* _DIRECTIONS_
Check which lines of the entries that follow hold "reflexivity", then give the number of those lines and nothing more.
[DATA RECORDS Boundary: Start]
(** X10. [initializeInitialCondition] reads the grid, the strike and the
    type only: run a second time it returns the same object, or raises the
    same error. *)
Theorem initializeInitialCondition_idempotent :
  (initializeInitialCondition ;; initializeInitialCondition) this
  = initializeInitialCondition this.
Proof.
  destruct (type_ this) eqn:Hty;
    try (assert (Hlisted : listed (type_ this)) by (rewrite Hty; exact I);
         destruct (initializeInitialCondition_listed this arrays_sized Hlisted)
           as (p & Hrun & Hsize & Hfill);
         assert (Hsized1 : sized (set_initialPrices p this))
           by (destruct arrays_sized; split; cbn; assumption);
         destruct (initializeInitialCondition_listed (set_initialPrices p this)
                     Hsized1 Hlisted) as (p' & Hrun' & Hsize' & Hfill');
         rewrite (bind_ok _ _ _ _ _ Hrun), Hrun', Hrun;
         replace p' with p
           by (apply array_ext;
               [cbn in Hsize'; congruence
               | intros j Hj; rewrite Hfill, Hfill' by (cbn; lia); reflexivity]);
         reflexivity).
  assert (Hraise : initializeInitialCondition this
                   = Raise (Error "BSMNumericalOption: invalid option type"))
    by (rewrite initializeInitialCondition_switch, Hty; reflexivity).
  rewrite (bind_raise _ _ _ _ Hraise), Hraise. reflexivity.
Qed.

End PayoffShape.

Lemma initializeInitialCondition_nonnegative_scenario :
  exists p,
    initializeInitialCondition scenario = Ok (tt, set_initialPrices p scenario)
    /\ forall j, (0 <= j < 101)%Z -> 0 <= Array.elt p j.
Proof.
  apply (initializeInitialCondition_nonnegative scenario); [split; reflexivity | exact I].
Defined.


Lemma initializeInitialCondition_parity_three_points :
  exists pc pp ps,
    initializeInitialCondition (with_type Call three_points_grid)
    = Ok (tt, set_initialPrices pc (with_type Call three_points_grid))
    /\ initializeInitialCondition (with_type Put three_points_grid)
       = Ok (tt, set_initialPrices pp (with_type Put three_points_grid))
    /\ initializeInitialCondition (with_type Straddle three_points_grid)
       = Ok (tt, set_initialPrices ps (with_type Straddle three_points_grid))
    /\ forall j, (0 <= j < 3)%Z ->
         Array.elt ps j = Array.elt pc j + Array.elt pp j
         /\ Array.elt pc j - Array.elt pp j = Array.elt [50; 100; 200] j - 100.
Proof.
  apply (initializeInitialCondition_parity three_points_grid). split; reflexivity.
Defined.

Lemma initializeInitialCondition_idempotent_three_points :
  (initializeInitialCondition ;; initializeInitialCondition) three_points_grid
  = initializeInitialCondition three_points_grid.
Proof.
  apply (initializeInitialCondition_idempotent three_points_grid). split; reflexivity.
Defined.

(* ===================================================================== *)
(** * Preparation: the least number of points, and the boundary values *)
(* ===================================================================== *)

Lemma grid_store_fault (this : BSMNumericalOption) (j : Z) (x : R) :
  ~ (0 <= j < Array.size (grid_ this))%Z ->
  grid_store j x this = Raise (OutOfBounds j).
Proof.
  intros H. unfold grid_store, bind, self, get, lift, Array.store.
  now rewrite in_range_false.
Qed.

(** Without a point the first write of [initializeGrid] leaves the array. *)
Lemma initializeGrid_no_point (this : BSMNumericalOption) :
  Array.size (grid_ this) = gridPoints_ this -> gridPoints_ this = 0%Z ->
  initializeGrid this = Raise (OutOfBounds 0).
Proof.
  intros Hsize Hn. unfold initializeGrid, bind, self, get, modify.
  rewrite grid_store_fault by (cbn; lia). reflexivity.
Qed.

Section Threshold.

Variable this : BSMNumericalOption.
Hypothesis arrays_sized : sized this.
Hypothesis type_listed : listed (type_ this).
[DATA RECORDS Boundary: End]
* _REPLY TO THE EXERCISE_
8